=== ACTIVITY ===
For this exercise, restate word for word only the lines from the first line of the data to the line containing "[MailboxSpec] returns, leaves".

=== SUPPLIED DATA ===
================================
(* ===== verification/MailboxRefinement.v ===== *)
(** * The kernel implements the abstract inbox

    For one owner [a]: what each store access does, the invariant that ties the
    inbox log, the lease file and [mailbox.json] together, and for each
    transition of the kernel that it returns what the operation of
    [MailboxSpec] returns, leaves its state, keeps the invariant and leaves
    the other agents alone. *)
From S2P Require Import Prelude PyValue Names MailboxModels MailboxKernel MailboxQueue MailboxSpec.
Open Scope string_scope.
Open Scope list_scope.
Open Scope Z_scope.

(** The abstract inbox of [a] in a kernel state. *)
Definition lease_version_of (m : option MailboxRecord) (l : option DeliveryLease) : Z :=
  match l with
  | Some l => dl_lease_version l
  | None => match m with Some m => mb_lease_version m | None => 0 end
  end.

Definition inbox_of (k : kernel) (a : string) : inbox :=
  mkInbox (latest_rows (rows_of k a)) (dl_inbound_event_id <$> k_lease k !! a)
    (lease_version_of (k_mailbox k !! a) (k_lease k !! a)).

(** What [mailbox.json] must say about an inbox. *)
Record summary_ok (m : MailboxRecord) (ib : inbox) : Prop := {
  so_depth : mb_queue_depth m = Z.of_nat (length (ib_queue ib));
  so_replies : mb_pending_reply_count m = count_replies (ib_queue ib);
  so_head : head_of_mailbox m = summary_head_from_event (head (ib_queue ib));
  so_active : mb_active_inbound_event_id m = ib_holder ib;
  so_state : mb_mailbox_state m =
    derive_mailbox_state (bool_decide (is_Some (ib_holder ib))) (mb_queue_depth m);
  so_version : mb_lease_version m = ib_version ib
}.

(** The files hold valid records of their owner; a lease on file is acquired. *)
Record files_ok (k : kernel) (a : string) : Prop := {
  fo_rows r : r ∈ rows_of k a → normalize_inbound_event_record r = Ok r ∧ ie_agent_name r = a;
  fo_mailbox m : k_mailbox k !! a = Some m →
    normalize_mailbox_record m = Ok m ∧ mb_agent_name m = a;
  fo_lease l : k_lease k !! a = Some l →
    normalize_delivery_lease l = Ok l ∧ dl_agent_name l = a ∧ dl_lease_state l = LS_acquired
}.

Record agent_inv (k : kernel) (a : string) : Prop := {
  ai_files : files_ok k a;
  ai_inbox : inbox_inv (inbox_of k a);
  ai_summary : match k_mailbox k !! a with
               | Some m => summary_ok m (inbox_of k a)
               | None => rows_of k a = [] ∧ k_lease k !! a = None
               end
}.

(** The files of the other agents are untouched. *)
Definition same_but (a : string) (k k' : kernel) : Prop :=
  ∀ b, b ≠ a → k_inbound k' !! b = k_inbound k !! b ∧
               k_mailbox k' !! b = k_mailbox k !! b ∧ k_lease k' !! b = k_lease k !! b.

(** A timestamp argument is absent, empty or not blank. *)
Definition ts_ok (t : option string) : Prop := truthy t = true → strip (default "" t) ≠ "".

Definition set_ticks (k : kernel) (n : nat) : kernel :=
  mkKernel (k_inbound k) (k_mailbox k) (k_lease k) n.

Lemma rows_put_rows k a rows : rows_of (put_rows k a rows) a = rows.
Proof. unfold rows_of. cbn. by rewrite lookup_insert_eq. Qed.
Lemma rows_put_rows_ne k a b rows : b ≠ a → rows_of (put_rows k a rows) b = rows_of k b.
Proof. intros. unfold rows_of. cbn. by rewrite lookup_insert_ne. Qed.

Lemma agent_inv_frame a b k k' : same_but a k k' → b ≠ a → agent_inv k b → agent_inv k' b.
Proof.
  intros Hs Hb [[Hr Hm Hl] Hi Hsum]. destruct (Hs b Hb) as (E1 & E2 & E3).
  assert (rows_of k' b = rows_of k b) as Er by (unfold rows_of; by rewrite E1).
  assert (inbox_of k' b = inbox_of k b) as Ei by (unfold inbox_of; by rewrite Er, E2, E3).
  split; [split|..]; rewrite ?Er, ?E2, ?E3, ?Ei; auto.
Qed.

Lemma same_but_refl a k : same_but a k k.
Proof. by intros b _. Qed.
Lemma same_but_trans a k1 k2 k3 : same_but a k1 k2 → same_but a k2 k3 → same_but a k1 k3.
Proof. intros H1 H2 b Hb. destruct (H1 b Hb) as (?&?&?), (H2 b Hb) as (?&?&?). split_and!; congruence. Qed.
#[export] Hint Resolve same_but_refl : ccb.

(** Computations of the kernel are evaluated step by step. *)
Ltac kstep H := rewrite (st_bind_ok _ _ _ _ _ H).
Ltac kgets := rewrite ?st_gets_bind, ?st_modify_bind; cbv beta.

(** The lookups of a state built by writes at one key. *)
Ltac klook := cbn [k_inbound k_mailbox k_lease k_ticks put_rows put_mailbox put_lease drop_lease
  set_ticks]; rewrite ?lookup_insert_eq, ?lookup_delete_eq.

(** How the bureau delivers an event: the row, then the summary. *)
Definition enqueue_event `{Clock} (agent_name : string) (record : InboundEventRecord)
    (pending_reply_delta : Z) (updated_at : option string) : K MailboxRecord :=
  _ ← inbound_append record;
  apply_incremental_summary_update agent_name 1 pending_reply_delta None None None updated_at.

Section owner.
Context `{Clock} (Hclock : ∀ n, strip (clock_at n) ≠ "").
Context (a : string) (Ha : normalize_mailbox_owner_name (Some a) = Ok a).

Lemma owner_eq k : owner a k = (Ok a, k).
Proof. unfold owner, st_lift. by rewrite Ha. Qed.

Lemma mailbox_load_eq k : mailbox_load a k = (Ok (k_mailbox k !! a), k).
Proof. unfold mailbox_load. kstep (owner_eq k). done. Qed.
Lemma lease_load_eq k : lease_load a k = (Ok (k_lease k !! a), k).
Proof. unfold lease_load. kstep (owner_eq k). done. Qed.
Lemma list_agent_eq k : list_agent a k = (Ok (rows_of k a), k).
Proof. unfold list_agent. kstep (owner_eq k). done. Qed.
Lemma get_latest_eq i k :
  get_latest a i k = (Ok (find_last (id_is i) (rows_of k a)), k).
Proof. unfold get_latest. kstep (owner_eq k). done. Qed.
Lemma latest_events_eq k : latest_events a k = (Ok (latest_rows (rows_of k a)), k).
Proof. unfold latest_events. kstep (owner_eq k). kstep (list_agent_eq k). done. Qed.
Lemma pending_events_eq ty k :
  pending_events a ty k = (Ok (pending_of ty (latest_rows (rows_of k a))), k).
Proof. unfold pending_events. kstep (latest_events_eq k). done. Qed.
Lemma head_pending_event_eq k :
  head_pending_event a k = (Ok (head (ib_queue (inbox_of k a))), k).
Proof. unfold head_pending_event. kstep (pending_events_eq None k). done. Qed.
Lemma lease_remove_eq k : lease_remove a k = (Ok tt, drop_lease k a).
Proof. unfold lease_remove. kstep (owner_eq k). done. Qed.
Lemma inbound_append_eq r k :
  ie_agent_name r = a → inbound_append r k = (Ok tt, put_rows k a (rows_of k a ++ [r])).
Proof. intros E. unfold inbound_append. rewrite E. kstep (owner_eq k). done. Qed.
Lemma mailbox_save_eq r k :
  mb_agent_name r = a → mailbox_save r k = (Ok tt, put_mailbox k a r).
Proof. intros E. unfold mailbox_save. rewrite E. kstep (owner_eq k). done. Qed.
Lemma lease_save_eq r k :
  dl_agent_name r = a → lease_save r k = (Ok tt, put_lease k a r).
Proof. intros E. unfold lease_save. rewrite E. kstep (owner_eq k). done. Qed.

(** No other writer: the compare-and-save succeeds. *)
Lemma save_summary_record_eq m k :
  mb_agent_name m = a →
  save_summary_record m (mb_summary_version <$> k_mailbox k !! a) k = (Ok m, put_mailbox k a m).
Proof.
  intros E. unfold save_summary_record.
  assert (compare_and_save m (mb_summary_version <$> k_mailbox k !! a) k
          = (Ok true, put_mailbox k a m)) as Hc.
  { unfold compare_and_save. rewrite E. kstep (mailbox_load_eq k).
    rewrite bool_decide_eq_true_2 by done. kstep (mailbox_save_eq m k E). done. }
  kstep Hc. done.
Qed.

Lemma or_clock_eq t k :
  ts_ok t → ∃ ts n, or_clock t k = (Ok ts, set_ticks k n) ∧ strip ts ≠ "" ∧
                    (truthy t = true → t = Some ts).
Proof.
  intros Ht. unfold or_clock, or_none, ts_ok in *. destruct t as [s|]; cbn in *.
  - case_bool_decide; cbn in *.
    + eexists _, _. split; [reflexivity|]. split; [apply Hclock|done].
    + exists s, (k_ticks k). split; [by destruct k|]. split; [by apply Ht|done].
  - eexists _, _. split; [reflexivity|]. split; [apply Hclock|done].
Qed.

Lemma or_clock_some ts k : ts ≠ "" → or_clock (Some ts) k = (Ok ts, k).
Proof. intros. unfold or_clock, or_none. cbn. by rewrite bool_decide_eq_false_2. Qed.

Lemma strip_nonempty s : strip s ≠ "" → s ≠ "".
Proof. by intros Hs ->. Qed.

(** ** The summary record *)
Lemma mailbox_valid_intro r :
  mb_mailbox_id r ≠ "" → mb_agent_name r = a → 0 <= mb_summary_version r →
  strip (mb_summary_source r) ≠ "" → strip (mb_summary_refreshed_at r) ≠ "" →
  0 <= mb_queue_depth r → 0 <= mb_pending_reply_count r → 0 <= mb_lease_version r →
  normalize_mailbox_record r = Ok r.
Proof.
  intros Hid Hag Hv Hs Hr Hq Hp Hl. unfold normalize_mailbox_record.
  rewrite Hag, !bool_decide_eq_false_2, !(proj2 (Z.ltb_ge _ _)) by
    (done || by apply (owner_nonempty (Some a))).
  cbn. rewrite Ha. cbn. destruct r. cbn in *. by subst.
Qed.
================================
=== RESPONSE BOX ===
(* ===== verification/MailboxRefinement.v ===== *)
(** * The kernel implements the abstract inbox

    For one owner [a]: what each store access does, the invariant that ties the
    inbox log, the lease file and [mailbox.json] together, and for each
    transition of the kernel that it returns what the operation of
    [MailboxSpec] returns, leaves its state, keeps the invariant and leaves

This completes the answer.